Larry Ward, PhD appears in Upaya Zen Center's teacher and faculty roster as part of the wider contemplative community Roshi Joan Halifax has gathered in Santa Fe, New Mexico, over the past four decades. The biographical material on file is drawn directly from Upaya's own teacher page and reflects what Ward has chosen to share there. Larry Ward (pronouns- he/him) is a senior teacher in Buddhist Zen Master Thich Nhat Hanh’s Plum Village tradition, the author of the book America’s Racial Karma, and co-author with his wife, Peggy, of Love’s Garden, A Guide To Mindful Relationships. Dr. Ward brings twenty five years of international experience in organizational change and local community renewal to his work as director of the Lotus Institute and as an advisor to the Executive Mind Leadership Institute at the Drucker School of Management.
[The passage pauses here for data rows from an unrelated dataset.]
(* ===== verification/Demo.v ===== *)
(** The example client examples/demo.c: the equations its generator sends, what
    its consumer makes of the messages it receives, and its options. Texts are
    C strings in buffers of a given size; a write beyond the buffer is an
    outcome of its own. Doubles are the IEEE numbers of the standard library's
    specification (53 bits, exponents up to 1024). *)
From stdpp Require Import pretty.
From Stdlib Require Import Ascii SpecFloat.
From S2P Require Import Prelude Types Macros.

(** ** Random equations *)

(** What becomes of a function that writes into a buffer and draws random
    numbers: the text and how many have been drawn, a write beyond the buffer, or
    fuel that did not last. *)
Inductive written :=
| Written (text : string) (drawn : nat)
| Overrun
| OutOfFuel.

Section random.
(** The successive results of [rand]. *)
Context (rand : nat → Z).

Definition MAXINT : Z := 99.
Definition STOP_CHANCE : Z := 11.
Definition CUTOFF (size : Z) : Z := size - 1 - 1 - 2.

Definition random_operand (n : nat) : string := pretty (Z.rem (rand n) MAXINT + 1)%Z.

Definition random_op (n : nat) : ascii :=
  let op := Z.rem (rand n) 4 in
  if (op =? 1)%Z then "-"%char else if (op =? 2)%Z then "*"%char
  else if (op =? 3)%Z then "/"%char else "+"%char.

(** [sprintf] to the end of [text], if its terminator still fits. *)
Definition sprintf_at (size : Z) (text more : string) (k : string → written) : written :=
  let text := text +:+ more in
  if (Z.of_nat (String.length text) <? size)%Z then k text else Overrun.

(** The loop of [random_equation]: [p - buf] is the length of the text. *)
Fixpoint equation_loop (fuel : nat) (size : Z) (text : string) (n : nat) : written :=
  match fuel with
  | O => OutOfFuel
  | S fuel =>
      if (Z.of_nat (String.length text) <? CUTOFF size)%Z then
        if (Z.rem (rand n) STOP_CHANCE =? 0)%Z then Written text (n + 1)
        else sprintf_at size text (String (random_op (n + 1)) (random_operand (n + 2)))
               (λ text, equation_loop fuel size text (n + 3))
      else Written text n
  end.

Definition random_equation (fuel : nat) (size : Z) (n : nat) : written :=
  if (CUTOFF size <=? 0)%Z then if (0 <? size)%Z then Written "" n else Overrun
  else sprintf_at size "" (random_operand n) (λ text, equation_loop fuel size text (n + 1)).
End random.

(** ** Evaluating equations *)

(** What [sscanf(p, "%d%n", &intval, &count)] does: no number, or a number and
    what follows it; a number an [int] cannot hold is undefined. *)
Inductive scanned :=
| NoNumber
| Number (intval : Z) (rest : string)
| TooLarge.

Definition space (c : ascii) : bool :=
  let n := Ascii.nat_of_ascii c in (n =? 32) || ((9 <=? n) && (n <=? 13)).
Definition digit (c : ascii) : option Z :=
  let n := Ascii.nat_of_ascii c in
  if (48 <=? n) && (n <=? 57) then Some (Z.of_nat n - 48)%Z else None.

Fixpoint skip_spaces (s : string) : string :=
  match s with
  | String c s' => if space c then skip_spaces s' else s
  | EmptyString => s
  end.

(** The digits at the beginning, added to [v]. *)
Fixpoint scan_digits (v : Z) (s : string) : Z * string :=
  match s with
  | String c s' => match digit c with
                   | Some d => scan_digits (10 * v + d)%Z s'
                   | None => (v, s)
                   end
  | EmptyString => (v, s)
  end.

Definition INT_MAX : Z := 2147483647.

Definition scan_number (sign : Z) (s : string) : scanned :=
  match s with
  | String c _ =>
      match digit c with
      | Some _ =>
          let '(v, rest) := scan_digits 0 s in
          let v := (sign * v)%Z in
          if (- INT_MAX - 1 <=? v)%Z && (v <=? INT_MAX)%Z then Number v rest else TooLarge
      | None => NoNumber
      end
  | EmptyString => NoNumber
  end.

Definition scan_int (s : string) : scanned :=
  match skip_spaces s with
  | String "-" s' => scan_number (-1) s'
  | String "+" s' => scan_number 1 s'
  | s' => scan_number 1 s'
  end.

(** Doubles, with the conversion of an [int], which is exact. *)
Abbreviation double := spec_float.
Definition NAN : double := S754_nan.
Definition double_of_int (z : Z) : double := binary_normalize 53 1024 z 0 false.

Definition apply_op (op : ascii) (value : double) (intval : Z) : option double :=
  if Ascii.eqb op "+" then Some (SFadd 53 1024 value (double_of_int intval))
  else if Ascii.eqb op "*" then Some (SFmul 53 1024 value (double_of_int intval))
  else if Ascii.eqb op "/" then Some (SFdiv 53 1024 value (double_of_int intval))
  else if Ascii.eqb op "-" then Some (SFsub 53 1024 value (double_of_int intval))
  else None.

(** The result of an evaluation; undefined when a number is too large. *)
Inductive evaluated :=
| Value (v : double)
| Undefined
| Unfinished.

Fixpoint process_rest (fuel : nat) (value : double) (p : string) : evaluated :=
  match p with
  | EmptyString => Value value
  | String op p =>
      match fuel with
      | O => Unfinished
      | S fuel =>
          match scan_int p with
          | NoNumber => Value NAN
          | TooLarge => Undefined
          | Number intval p =>
              match apply_op op value intval with
              | Some value => process_rest fuel value p
              | None => Value NAN
              end
          end
      end
  end.

Definition process_equation (buf : string) : evaluated :=
  match scan_int buf with
  | NoNumber => Value NAN
  | TooLarge => Undefined
  | Number intval p => process_rest (String.length buf) (double_of_int intval) p
  end.

(** ** The consumer *)

Record incoming_st := Incoming { in_id : string; in_data : string; in_size : Z }.

(** [last_msg_id] is the text in the array of 128 characters; [msg] the linked
    list, its first element first. *)
Record app_state_st := AppState {
  as_error : bool; as_generator : bool; as_last_msg_id : string; as_msg : list incoming_st }.

Definition LAST_MSG_ID_SIZE : nat := 128.

(** The callbacks see a message as its id and body; a NULL body is none. When
    memory runs out ([memory] false) the program exits: no state. *)
Definition message_callback (memory : bool) (message_id : string) (body : cstr) (body_size : Z)
    (state : app_state_st) : option app_state_st :=
  if as_generator state then Some state
  else match body with
       | None => Some state
       | Some body =>
           if memory then
             Some (AppState (as_error state) (as_generator state) (as_last_msg_id state)
                     (Incoming message_id (String.substring 0 (Z.to_nat body_size) body) body_size
                      :: as_msg state))
           else None
       end.

(** The bytes as the C string that is read: up to the first zero byte. *)
Fixpoint c_string (s : string) : string :=
  match s with
  | String c s => if Ascii.eqb c Ascii.zero then EmptyString else String c (c_string s)
  | EmptyString => EmptyString
  end.

(** The values are printed in the order of the list. *)
Definition complete_callback (state : app_state_st) : app_state_st * list evaluated :=
  match as_msg state with
  | [] => (state, [])
  | incoming :: _ =>
      (AppState (as_error state) (as_generator state)
         (String.substring 0 (LAST_MSG_ID_SIZE - 1) (in_id incoming)) [],
       (λ incoming, process_equation (c_string (in_data incoming))) <$> as_msg state)
  end.

Definition error_callback (err : burrow_verbose_t) (state : app_state_st) : app_state_st :=
  if verbose_code BURROW_VERBOSE_ERROR <=? verbose_code err
  then AppState true (as_generator state) (as_last_msg_id state) (as_msg state) else state.

(** ** The options of the program *)

Record demo_settings := Settings {
  st_server : string; st_port : string; st_account : cstr; st_queue : string;
  st_verbose : Z; st_seed : Z; st_messages : Z; st_maxsleep : Z; st_generator : bool }.

(** A number the standard library cannot represent is undefined. *)
Definition atoi (s : string) : option Z :=
  match scan_int s with
  | Number z _ => Some z
  | NoNumber => Some 0%Z
  | TooLarge => None
  end.

(** What an option does: go on with other settings, show the help and leave, or
    undefined behaviour. *)
Inductive optioned :=
| GoOn (s : demo_settings)
| Help
| OptionUndefined.

Definition with_number (s : string) (k : Z → optioned) : optioned :=
  match atoi s with Some z => k z | None => OptionUndefined end.

Definition main_option (c : ascii) (optarg : string) (s : demo_settings) : optioned :=
  let '(Settings server port account queue verbose seed messages maxsleep generator) := s in
  if Ascii.eqb c "v" then GoOn (Settings server port account queue (verbose + 1) seed messages maxsleep generator)
  else if Ascii.eqb c "g" then GoOn (Settings server port account queue verbose seed messages maxsleep true)
  else if Ascii.eqb c "c" then GoOn (Settings server port account queue verbose seed messages maxsleep false)
  else if Ascii.eqb c "s" then GoOn (Settings optarg port account queue verbose seed messages maxsleep generator)
  else if Ascii.eqb c "p" then GoOn (Settings server optarg account queue verbose seed messages maxsleep generator)
  else if Ascii.eqb c "a" then GoOn (Settings server port (Some optarg) queue verbose seed messages maxsleep generator)
  else if Ascii.eqb c "q" then GoOn (Settings server port account optarg verbose seed messages maxsleep generator)
  else if Ascii.eqb c "e" then
    with_number optarg (λ z, GoOn (Settings server port account queue verbose z messages maxsleep generator))
  else if Ascii.eqb c "r" then
    with_number optarg (λ z, if (z <? INT_MAX)%Z
      then GoOn (Settings server port account queue verbose seed (z + 1) maxsleep generator)
      else OptionUndefined)
  else if Ascii.eqb c "l" then
    with_number optarg (λ z, GoOn (Settings server port account queue verbose seed messages z generator))
  else Help.

(** How often the loop [while (endless || messages--)] runs; [None] for ever, or
    for longer than the fuel. *)
Fixpoint iterations (fuel : nat) (endless : bool) (messages : Z) : option nat :=
  if negb endless && (messages =? 0)%Z then Some 0
  else match fuel with O => None | S fuel => S <$> iterations fuel endless (messages - 1) end.

Definition requests (fuel : nat) (s : demo_settings) : option nat :=
  iterations fuel (st_messages s =? 0)%Z (st_messages s).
He holds a PhD in Religious Studies with an emphasis on Buddhism and the neuroscience of meditation. Larry is a knowledgeable, charismatic and inspirational teacher, offering insights with personal stories and resounding clarity that express his dharma name, “True Great Sound.” That body of work places Ward inside a center known for blending Soto Zen practice with contemplative care for the dying, climate work, neuroscience dialogues, and a long-running program for clinicians and chaplains called GRACE. Upaya's roster mixes resident priests with visiting scholars, doctors, scientists, poets, and indigenous knowledge holders, and the programs reflect that blend. Ward's appearances at Upaya situate this work inside that wider conversation between zazen and the world it sits inside. For practitioners who arrive at Upaya through a sesshin or a Being with Dying training, the common thread is a posture of upright, alert presence under whatever conditions show up. The forms are recognizably Soto Zen: zazen, kinhin, oryoki, the Bodhisattva precepts, dharma talks, and dokusan with senior teachers. The framing is wider than any single discipline, which is part of what has made Upaya a meeting ground for working clinicians, scientists, artists, and long-time Buddhist practitioners. Ward contributes to that container in the role Upaya's website assigns. People interested in the specific arc of Ward's career outside Upaya can follow the linked website and external publications listed on the Upaya page itself, which is where any deeper biographical detail belongs.
Ward's teaching home for the work documented here is Upaya Zen Center in Santa Fe, founded by Roshi Joan Halifax in the 1980s and rooted in the Soto Zen lineage. Upaya's broader faculty includes resident priests, visiting senior teachers, scientists, clinicians, poets, and indigenous knowledge holders. Ward contributes as part of Upaya's wider faculty rather than as a Zen priest. Information about specific dharma transmission lines, ordination, or external lineage roots belongs on Ward's own site rather than fabricated here.
In a program with Ward at Upaya, expect zazen and Soto Zen forms paired with teaching in Ward's own area of focus. Days follow Upaya's rhythm of sittings, walking meditation, meals, talks, and time for questions. Silence is taken seriously, but so are the conversations that come out of it. The framing is wide enough for people from outside Buddhist practice to take part fully. Long-time Zen students will recognize the forms; newcomers will be supported through them. Expect to leave with a clearer sense of how practice meets the specific subject Ward is teaching.